- [PROBLEM STATEMENT]:
Given the entries that follow, write out exactly the lines starting at the one containing "revert i data" and ending at the one containing "keeps R (@recv_append_entries_current", both ends included, and only those.

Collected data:
━━━
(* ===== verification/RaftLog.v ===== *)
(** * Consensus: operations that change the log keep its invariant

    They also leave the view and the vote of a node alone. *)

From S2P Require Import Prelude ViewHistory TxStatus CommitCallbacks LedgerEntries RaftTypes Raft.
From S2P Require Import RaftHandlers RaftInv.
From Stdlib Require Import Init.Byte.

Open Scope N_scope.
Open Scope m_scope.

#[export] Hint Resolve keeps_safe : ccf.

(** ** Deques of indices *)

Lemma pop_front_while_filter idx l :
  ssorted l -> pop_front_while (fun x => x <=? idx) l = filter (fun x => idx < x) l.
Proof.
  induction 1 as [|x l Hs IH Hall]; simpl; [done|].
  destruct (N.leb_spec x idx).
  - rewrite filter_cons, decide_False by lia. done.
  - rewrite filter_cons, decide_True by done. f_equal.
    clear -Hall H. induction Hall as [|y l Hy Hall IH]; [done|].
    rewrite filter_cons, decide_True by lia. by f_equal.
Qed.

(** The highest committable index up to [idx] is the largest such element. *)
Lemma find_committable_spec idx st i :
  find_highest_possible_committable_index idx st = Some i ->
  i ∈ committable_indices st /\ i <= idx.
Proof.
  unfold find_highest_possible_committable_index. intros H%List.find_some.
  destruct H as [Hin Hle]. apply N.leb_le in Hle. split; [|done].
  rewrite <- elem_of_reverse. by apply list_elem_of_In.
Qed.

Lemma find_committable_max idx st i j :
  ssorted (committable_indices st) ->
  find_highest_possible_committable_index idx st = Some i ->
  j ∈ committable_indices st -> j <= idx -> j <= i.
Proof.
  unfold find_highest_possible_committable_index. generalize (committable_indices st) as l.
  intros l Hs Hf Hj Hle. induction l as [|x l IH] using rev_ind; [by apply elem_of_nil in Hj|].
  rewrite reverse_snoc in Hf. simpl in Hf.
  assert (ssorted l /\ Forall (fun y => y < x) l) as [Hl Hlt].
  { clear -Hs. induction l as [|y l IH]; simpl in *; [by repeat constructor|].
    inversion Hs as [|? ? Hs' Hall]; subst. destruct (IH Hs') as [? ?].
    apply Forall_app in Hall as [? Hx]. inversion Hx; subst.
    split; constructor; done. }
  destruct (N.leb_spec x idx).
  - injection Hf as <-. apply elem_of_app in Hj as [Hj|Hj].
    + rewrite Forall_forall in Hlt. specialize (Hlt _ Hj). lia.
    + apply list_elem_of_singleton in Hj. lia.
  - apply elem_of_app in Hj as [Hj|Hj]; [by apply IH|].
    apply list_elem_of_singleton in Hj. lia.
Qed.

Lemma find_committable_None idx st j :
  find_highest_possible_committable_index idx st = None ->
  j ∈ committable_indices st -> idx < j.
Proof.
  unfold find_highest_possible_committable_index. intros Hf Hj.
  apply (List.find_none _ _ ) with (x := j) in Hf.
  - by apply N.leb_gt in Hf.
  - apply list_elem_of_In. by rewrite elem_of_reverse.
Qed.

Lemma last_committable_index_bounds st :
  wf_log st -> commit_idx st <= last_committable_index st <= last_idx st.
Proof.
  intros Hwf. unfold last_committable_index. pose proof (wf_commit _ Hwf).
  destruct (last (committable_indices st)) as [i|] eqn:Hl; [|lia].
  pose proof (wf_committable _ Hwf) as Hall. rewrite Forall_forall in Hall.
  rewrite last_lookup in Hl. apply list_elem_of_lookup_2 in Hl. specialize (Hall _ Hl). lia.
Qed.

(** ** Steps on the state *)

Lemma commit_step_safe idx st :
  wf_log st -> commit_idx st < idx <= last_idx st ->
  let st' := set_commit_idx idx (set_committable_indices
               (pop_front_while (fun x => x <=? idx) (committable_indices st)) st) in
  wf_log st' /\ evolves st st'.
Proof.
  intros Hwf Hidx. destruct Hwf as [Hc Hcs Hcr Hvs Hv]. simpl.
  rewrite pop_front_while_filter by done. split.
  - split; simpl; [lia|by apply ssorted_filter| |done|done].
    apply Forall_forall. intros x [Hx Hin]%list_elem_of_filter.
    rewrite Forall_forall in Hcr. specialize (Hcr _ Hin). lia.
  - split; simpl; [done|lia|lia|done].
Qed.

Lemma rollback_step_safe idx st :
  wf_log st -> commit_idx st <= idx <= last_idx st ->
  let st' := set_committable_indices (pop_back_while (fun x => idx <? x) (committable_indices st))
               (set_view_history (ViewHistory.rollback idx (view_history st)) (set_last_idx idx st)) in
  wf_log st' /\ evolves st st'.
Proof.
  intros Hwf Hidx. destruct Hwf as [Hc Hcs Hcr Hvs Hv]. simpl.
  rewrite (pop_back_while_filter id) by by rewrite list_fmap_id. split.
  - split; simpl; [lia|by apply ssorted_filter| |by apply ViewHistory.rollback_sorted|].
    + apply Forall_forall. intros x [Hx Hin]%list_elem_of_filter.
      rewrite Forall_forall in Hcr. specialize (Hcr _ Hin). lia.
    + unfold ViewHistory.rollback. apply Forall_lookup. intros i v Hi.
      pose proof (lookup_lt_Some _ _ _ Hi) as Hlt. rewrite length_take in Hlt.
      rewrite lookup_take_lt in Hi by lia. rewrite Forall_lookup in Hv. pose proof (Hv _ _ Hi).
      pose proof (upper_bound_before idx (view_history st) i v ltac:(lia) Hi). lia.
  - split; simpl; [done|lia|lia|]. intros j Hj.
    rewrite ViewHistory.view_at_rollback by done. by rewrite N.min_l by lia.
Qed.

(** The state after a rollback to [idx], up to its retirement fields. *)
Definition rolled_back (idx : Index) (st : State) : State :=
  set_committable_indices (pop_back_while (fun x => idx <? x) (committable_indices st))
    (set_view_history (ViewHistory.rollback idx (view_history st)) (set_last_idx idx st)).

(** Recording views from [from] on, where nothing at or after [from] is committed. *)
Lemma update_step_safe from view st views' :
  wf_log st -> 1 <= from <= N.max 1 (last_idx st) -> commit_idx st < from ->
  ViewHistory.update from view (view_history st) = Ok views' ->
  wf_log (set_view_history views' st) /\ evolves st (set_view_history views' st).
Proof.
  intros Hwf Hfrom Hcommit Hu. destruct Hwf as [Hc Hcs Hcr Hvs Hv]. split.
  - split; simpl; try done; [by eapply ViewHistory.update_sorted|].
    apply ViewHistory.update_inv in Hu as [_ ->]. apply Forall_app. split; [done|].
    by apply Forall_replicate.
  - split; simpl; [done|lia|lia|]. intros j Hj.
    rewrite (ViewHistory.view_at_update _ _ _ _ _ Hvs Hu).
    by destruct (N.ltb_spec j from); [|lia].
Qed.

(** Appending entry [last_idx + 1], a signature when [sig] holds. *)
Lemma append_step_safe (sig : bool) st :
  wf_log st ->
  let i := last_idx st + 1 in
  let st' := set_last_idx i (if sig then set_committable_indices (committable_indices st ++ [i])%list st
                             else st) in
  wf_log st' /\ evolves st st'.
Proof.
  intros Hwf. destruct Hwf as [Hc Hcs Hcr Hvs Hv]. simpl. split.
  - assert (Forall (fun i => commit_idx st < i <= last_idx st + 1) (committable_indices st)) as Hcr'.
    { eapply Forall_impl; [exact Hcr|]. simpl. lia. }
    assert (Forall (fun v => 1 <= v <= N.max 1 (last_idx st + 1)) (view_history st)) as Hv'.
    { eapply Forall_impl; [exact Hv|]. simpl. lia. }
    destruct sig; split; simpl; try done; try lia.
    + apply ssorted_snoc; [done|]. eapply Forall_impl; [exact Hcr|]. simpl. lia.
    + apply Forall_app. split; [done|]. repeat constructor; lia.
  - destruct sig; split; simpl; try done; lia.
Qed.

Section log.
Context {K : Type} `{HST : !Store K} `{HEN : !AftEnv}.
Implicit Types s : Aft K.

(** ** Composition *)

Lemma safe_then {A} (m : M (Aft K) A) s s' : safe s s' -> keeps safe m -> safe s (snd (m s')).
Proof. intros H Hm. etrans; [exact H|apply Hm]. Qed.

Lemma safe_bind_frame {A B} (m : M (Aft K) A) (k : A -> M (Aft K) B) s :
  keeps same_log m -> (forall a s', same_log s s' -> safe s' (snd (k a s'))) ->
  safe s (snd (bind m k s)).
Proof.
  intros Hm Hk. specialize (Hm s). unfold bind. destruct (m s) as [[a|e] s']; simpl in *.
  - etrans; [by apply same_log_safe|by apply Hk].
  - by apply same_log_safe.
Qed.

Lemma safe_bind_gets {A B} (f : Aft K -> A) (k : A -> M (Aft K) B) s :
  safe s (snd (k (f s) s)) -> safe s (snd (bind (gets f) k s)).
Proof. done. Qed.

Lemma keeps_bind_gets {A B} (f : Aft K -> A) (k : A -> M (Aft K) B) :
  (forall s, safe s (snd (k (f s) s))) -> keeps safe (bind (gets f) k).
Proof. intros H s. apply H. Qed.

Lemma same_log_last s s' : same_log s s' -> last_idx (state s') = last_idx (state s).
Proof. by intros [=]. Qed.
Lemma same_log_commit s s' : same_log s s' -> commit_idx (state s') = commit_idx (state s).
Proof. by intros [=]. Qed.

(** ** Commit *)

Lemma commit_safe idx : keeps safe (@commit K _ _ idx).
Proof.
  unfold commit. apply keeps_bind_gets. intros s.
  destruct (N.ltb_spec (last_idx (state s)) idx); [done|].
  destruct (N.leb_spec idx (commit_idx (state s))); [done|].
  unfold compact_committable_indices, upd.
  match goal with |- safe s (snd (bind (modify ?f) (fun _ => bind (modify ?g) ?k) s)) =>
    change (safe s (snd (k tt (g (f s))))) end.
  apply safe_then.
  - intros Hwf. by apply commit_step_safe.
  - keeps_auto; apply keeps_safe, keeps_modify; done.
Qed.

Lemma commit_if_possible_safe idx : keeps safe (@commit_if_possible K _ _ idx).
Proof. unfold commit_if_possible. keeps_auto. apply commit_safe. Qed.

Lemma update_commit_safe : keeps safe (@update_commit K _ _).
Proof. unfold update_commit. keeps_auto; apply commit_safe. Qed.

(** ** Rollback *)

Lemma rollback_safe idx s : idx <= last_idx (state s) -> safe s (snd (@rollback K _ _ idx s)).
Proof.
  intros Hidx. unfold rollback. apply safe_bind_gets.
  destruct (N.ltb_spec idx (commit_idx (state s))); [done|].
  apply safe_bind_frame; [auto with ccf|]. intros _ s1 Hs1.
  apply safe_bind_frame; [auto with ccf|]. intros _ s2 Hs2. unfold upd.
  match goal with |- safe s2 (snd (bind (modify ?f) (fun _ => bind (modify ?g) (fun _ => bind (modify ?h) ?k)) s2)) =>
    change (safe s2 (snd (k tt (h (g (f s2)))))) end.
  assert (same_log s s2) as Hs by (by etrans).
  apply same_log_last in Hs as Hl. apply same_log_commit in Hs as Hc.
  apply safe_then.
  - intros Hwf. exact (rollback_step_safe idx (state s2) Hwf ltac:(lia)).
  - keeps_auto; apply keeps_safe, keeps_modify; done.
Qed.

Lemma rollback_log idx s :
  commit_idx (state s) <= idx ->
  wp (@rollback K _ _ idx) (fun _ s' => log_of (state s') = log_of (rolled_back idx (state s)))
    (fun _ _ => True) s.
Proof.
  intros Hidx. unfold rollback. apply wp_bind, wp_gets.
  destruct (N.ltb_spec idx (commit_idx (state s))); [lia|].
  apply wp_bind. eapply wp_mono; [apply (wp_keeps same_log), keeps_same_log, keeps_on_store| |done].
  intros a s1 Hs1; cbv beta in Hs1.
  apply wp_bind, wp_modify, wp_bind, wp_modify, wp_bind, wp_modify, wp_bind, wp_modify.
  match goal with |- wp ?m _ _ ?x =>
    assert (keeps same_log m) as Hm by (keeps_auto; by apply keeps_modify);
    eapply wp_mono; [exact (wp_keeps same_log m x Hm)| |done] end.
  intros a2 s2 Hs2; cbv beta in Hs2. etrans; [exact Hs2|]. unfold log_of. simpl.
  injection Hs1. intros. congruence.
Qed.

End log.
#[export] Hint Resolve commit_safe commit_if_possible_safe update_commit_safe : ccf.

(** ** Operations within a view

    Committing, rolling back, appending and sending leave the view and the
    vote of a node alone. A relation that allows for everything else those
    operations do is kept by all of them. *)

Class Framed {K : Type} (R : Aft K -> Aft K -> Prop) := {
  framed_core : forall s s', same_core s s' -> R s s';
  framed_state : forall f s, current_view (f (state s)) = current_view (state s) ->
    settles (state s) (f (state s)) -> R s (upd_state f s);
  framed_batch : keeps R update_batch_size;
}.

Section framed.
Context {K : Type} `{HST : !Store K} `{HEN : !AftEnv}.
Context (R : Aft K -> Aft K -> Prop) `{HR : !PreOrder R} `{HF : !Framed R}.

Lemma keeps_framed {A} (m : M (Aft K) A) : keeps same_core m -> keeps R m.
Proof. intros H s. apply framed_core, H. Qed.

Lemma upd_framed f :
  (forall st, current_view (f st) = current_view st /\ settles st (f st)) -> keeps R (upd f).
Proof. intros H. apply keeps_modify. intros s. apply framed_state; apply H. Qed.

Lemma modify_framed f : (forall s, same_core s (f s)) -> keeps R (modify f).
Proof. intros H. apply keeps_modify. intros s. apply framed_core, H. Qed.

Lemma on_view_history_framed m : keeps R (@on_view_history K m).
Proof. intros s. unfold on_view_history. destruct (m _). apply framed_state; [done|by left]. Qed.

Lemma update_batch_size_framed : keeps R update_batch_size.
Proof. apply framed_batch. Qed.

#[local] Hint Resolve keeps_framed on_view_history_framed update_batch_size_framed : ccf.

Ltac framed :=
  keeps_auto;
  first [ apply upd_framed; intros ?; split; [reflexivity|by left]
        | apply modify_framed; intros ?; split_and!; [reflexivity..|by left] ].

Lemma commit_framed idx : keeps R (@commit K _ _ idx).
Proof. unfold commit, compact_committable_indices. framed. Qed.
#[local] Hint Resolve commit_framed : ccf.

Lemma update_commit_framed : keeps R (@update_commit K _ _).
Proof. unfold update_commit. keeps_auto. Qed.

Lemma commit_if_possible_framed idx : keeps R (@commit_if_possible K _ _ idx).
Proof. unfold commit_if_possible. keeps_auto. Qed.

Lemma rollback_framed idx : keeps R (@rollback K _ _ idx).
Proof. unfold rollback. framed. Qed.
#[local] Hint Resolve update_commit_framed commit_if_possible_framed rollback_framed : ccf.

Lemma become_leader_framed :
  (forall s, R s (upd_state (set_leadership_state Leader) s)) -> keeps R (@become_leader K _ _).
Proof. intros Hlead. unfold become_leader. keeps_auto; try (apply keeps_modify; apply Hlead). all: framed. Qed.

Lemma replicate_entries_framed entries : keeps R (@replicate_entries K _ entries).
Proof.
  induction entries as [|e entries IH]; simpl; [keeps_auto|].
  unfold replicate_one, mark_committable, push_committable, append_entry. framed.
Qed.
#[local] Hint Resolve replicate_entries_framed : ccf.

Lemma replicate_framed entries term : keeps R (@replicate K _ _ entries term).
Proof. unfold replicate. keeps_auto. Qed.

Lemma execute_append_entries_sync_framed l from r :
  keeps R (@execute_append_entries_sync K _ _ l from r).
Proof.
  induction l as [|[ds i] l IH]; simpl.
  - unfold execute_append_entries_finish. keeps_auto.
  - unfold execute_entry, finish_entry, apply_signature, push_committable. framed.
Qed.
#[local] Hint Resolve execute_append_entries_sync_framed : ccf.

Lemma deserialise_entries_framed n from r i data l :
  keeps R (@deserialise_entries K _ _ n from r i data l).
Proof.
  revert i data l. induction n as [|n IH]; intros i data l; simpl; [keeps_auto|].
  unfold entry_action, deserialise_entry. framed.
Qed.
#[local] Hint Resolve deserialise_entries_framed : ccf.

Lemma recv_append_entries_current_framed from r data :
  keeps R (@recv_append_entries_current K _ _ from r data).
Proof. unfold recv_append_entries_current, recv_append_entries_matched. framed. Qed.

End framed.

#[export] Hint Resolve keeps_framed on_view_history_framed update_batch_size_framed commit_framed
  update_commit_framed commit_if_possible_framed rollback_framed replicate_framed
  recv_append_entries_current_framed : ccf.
━━━
- [WRITTEN REPLY]:
  revert i data l. induction n as [|n IH]; intros i data l; simpl; [keeps_auto|].
  unfold entry_action, deserialise_entry. framed.
Qed.
#[local] Hint Resolve deserialise_entries_framed : ccf.

Lemma recv_append_entries_current_framed from r data :
  keeps R (@recv_append_entries_current K _ _ from r data).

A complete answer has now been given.